Nada me opõe à realização das Jornadas Mundiais da Juventude (JMJ) em Portugal e em Lisboa. Dito isto, quero manifestar o meu indisfarçável incómodo em relação ao comportamento e atitudes daqueles que foram e são responsáveis pela organização das JMJ. Aquilo que está a acontecer é bem característico da atitude das nossas elites institucionais e dos nossos decisores políticos na gestão e uso do erário público. Num país com tantas carências estruturais e sociais, dão-se ao luxo de querer gastar milhões para receber durante um dia, ainda que sejam, dois, três ou quatro, o Papa Francisco. A trapalhada mediática instalada, com todos a sacudir a água do seu capote e a passar culpas para terceiros, com o Presidente da República ao sabor do vento, a dar o dito pelo não dito, com o inenarrável presidente da Câmara Municipal de Lisboa completamente desorientado e surpreendido pelo alvoroço na opinião pública, a pedir aos portugueses para "acreditarem" num milagre de retorno financeiro deste investimento, como se este evento e suas intervenções fossem um investimento para o país e para a cidade de Lisboa, sendo de imediato desmentido por todos os agentes culturais que não encontram proveito nenhum nesse recinto e sua estrutura. Mas mais, na ânsia de justificar o injustificável, Moedas faz chantagem, perguntando se os portugueses querem ou não querem receber o Papa e socorre-se da fórmula de sempre: socializa-se a despesa (erário público) e promete-se mais-valias incomensuráveis provenientes do evento, esquecendo-se contudo de dizer que essas mais-valias, a acontecerem, não serão socializadas, ou seja, não serão para o benefício colectivo dos portugueses, nem sequer dos lisboetas. Depois, falta referir a questão mais importante, a adjudicação directa, sem concurso público, do projecto a uma empresa que, só por coincidência, tem Paulo Portas na administração, amigo pessoal de Moedas e ex-presidente do CDS que, também por coincidência, faz parte da coligação que preside à Câmara de Lisboa. Enfim, uma cagada em três actos, protagonizada por gente de bem.

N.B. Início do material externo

(** An active project with free rungs, its spend freshly synced. *)
Definition demo_now : Time := Date 2026 10 8 12 0 0 0 UTC.
Definition demo_config : OperatorConfig :=
  mkOperatorConfig CfgPolicy_zero ∅ demo_catalog
    (mkMeterConfig (5 * Minute) (30 * Minute) (30 * Second) Minute 3 true) false.
Definition demo_store : Memory :=
  SetWindow (SetSyncedAt (PutRegistration NewMemory
    (mkRegistration "grp/app" "rig-1" "" (Resolve CfgPolicy_zero CfgPolicy_zero demo_project) "" None
       StateActive (mkKeyRef "keys" "grp-app") "gonk-rig-1" demo_now)) demo_now) (MonthWindow demo_now).
Definition demo_service : Service Memory := mkService demo_store demo_config true true ∅.
Definition demo_request : DecideRequest :=
  mkDecideRequest "grp/app" "rig-1" "b-7" "s-1" TriggerIssueTriage.

Lemma demo_store_ok : books_ok demo_store.
Proof.
  split; cbn [demo_store reservations SetWindow SetSyncedAt PutRegistration set_regs NewMemory].
  - intros k r E. by rewrite lookup_empty in E.
  - intros k k' r r' E. by rewrite lookup_empty in E.
Qed.

Definition decided : result service_error (Decision * DecideExtras) * Service Memory :=
  @Service_Decide range_canonical Memory (Memory_Store range_canonical range_canonical)
    demo_service demo_request demo_now "rsv-1".
Definition decided_answer : Decision * DecideExtras :=
  match decided.1 with Ok a => a | Err _ => (mkDecision Deny "" "" 0 "" DNone 0 0 false, DecideExtras_zero) end.

Lemma decided_runs : decided = (Ok decided_answer, decided.2) ∧ d_Kind decided_answer.1 = Run ∧
  d_Rung decided_answer.1 = "qwen-small" ∧ rs_ID (ex_Reservation decided_answer.2) = "rsv-1".
Proof. split_and!; vm_compute; reflexivity. Qed.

Será importante não deixar desaparecer este assunto da agenda mediática, pois caso contrário e apesar dos discursos de revisão do projecto, descaradamente tudo ou mais irá ser feito e gasto. Aliás, é para mim o maior defeito da ICAR, a sumptuosidade em que se veste e reveste, afrontando ontológica e essencialmente a sua origem e missão.
Enfim, nada nem ninguém fica bem na fotografia que se está a tirar por estes dias.